» **Work order**
Filter the listing below down to the lines with the word "tactics" and copy those.

» **Entries shown**
********

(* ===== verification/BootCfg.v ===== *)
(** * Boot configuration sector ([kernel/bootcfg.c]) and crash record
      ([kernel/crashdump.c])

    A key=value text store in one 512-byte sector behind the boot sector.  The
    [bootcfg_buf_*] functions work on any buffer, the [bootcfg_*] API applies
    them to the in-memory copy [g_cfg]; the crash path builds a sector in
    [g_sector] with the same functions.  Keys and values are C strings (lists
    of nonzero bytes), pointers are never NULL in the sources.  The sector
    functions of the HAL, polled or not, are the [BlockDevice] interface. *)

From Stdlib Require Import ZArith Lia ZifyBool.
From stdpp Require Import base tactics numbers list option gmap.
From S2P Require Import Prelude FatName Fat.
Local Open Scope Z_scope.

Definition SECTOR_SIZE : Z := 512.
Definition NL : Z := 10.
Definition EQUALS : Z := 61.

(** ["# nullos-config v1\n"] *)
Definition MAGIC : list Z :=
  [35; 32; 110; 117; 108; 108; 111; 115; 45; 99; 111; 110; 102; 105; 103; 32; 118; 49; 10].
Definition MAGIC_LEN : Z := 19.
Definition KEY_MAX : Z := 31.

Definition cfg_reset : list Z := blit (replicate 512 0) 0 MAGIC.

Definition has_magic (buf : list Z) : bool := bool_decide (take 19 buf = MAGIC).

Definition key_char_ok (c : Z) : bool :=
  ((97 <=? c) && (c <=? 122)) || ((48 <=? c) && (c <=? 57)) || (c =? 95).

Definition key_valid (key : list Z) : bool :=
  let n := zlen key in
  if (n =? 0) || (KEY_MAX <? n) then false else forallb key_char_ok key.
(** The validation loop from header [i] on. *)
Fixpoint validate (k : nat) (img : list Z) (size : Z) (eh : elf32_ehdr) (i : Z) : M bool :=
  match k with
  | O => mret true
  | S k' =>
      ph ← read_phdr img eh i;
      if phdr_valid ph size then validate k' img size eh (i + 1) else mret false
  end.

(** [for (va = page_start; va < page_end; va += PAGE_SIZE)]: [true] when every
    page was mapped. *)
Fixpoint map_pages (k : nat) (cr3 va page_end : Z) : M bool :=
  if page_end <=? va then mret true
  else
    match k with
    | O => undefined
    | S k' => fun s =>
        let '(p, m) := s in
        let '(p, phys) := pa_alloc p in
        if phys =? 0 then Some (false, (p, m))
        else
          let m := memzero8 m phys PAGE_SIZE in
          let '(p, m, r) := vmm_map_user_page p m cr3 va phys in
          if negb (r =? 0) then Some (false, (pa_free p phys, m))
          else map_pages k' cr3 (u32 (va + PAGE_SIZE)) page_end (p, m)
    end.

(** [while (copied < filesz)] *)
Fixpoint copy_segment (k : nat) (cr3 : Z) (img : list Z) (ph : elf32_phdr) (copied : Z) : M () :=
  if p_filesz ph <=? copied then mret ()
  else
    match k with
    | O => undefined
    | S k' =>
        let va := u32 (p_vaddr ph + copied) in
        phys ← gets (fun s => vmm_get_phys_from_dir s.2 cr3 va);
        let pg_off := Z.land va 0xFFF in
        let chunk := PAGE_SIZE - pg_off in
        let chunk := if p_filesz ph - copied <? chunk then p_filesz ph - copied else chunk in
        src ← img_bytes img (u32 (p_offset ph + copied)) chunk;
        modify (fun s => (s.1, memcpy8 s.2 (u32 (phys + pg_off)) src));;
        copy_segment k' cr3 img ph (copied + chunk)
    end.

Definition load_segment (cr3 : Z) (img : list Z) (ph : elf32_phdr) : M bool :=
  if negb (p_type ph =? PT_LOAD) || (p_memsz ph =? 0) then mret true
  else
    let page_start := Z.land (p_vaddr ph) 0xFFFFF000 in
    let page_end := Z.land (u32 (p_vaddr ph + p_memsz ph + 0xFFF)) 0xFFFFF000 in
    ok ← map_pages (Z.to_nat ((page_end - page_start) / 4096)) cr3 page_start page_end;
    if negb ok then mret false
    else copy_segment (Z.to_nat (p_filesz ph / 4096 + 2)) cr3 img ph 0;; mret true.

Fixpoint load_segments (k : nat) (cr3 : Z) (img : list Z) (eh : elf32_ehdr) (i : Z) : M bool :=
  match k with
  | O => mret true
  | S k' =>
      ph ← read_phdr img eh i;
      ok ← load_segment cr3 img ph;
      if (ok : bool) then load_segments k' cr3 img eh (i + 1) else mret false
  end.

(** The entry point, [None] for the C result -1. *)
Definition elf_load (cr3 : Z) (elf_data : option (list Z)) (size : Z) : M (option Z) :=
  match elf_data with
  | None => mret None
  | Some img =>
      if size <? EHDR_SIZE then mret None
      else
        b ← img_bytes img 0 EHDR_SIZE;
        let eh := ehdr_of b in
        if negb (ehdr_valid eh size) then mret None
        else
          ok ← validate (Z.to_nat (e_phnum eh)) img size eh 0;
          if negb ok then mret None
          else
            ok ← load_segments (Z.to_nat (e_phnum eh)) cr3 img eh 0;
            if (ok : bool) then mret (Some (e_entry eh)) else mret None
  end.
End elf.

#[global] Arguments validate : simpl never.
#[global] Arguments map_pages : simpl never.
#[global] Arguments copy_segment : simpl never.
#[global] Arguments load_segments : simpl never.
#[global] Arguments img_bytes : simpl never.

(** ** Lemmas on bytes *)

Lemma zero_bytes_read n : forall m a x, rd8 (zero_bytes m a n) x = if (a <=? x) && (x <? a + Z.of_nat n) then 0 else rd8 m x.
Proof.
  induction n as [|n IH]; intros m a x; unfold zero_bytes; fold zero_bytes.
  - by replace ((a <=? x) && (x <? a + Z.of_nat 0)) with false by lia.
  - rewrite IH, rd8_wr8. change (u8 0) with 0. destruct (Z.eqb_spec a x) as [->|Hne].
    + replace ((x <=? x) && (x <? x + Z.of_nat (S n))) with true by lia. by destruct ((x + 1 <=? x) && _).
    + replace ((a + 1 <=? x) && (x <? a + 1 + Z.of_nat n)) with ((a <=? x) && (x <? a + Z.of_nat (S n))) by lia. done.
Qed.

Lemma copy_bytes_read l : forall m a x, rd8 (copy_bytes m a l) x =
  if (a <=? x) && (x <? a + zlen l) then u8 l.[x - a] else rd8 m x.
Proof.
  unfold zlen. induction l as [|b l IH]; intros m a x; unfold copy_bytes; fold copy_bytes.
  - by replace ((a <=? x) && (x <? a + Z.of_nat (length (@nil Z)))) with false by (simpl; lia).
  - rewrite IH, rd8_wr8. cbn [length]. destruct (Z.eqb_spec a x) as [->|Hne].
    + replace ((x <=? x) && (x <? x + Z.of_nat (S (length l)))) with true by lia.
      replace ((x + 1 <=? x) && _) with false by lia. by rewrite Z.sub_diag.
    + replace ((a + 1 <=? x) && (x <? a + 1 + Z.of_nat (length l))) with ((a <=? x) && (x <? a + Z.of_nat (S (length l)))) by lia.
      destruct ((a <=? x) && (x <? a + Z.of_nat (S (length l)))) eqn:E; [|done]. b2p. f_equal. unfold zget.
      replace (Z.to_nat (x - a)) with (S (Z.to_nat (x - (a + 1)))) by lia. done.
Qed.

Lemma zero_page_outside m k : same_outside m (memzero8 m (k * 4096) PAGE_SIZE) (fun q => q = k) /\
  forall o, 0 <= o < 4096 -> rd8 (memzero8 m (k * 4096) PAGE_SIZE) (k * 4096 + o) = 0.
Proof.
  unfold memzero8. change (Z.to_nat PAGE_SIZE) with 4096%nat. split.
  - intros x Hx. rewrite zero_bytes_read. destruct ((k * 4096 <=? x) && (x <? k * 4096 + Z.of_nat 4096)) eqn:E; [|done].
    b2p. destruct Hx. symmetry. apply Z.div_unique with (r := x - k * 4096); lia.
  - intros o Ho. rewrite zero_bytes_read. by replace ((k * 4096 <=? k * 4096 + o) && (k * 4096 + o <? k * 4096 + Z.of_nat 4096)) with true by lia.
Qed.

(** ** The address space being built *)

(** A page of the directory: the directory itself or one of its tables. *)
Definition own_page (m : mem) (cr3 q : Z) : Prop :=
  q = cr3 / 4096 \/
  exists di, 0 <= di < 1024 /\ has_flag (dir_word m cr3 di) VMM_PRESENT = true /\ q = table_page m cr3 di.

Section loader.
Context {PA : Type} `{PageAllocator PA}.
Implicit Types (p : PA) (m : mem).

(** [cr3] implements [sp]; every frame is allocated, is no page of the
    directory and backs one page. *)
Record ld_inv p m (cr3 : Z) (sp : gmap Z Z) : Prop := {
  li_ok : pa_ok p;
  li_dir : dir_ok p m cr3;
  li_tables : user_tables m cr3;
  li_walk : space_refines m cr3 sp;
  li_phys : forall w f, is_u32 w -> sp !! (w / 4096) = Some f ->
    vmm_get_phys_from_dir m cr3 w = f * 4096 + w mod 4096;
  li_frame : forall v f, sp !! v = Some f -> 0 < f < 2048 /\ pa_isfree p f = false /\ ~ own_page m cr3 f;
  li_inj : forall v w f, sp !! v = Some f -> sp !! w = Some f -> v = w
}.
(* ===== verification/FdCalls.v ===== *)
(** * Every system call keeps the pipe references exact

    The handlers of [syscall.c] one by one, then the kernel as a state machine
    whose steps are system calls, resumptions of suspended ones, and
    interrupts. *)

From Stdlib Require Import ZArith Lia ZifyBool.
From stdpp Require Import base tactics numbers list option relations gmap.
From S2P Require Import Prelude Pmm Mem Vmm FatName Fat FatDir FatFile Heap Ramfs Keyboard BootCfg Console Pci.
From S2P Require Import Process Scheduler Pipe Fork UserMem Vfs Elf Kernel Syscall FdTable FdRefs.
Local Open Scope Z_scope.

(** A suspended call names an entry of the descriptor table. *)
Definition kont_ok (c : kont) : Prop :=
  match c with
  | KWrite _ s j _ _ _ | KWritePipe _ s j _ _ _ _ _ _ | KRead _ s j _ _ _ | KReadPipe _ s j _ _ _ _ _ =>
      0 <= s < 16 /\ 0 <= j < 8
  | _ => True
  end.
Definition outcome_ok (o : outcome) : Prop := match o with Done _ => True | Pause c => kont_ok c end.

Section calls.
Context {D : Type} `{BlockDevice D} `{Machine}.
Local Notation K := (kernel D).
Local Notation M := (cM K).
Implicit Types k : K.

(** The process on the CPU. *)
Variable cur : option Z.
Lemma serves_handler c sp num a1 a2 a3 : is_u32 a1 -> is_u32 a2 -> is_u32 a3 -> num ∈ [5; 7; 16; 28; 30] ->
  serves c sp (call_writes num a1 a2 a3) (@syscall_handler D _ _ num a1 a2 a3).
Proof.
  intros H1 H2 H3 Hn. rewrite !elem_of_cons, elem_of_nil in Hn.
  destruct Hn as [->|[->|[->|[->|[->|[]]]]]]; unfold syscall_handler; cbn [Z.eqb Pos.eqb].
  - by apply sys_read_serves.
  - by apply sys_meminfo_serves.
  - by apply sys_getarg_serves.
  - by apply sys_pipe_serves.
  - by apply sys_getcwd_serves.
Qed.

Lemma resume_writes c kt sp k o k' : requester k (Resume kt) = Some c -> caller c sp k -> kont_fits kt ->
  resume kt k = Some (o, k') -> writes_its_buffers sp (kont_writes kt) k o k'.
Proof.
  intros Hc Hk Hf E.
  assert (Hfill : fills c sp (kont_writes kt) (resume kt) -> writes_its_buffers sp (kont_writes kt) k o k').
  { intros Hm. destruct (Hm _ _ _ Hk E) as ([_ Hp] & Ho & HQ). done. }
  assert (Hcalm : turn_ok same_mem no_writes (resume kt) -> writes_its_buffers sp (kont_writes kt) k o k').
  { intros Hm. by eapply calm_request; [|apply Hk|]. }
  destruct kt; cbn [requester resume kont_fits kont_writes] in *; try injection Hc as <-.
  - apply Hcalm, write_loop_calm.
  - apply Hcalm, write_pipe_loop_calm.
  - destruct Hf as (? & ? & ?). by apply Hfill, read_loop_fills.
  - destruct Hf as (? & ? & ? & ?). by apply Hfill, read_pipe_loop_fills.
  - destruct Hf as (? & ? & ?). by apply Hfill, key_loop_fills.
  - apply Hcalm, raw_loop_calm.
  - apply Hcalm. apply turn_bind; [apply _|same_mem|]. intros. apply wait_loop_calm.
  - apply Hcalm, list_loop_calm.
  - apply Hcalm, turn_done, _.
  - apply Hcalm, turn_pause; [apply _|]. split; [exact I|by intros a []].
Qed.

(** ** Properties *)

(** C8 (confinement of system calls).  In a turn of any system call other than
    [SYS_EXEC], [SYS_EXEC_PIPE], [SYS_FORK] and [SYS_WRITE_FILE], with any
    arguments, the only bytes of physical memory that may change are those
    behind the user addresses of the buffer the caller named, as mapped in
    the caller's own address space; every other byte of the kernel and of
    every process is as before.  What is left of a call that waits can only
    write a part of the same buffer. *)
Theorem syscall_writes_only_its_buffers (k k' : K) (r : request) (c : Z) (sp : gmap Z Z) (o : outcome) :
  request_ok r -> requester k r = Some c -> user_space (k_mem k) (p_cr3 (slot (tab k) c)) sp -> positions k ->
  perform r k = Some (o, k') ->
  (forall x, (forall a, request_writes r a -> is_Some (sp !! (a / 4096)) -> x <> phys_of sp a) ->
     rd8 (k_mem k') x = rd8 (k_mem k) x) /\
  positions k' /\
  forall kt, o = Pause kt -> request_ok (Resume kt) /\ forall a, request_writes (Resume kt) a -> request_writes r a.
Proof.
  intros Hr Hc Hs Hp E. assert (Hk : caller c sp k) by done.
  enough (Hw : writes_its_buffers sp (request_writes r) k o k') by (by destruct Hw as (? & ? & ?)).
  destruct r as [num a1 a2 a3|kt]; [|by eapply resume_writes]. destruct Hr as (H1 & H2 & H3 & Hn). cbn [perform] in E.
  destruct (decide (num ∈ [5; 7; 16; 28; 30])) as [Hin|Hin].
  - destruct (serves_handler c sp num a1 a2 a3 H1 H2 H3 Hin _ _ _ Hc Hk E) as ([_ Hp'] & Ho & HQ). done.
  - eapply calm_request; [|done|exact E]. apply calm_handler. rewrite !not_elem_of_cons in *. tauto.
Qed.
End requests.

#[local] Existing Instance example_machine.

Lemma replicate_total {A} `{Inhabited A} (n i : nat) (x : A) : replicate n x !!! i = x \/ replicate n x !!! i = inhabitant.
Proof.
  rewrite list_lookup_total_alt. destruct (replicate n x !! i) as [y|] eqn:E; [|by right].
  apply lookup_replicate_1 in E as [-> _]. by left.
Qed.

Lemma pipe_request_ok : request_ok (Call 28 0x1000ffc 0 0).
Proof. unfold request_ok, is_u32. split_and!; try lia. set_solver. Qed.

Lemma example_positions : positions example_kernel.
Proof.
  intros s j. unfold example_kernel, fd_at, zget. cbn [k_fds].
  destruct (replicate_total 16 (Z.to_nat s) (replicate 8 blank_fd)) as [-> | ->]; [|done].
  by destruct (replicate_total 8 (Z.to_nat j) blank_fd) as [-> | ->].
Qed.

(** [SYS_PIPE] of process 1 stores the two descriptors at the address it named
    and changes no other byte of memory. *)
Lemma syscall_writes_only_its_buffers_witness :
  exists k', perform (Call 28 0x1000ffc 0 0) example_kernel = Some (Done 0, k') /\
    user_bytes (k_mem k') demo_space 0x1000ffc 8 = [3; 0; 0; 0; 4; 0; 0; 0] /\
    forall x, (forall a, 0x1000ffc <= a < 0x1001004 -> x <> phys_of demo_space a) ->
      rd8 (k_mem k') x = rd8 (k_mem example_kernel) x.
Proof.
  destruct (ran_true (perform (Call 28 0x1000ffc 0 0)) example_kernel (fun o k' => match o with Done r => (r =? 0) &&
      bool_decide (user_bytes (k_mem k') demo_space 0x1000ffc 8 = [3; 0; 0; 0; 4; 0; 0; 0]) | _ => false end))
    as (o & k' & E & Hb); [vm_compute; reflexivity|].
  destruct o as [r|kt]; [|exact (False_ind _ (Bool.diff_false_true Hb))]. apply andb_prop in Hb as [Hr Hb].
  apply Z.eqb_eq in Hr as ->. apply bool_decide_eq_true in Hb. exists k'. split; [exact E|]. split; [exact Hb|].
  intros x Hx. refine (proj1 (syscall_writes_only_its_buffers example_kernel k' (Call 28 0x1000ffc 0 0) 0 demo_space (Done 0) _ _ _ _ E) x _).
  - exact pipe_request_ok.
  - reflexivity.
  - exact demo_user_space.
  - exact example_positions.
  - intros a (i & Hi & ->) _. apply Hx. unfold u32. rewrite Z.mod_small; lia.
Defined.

********

» **Response box**
From stdpp Require Import base tactics numbers list option gmap.
From stdpp Require Import base tactics numbers list option relations gmap.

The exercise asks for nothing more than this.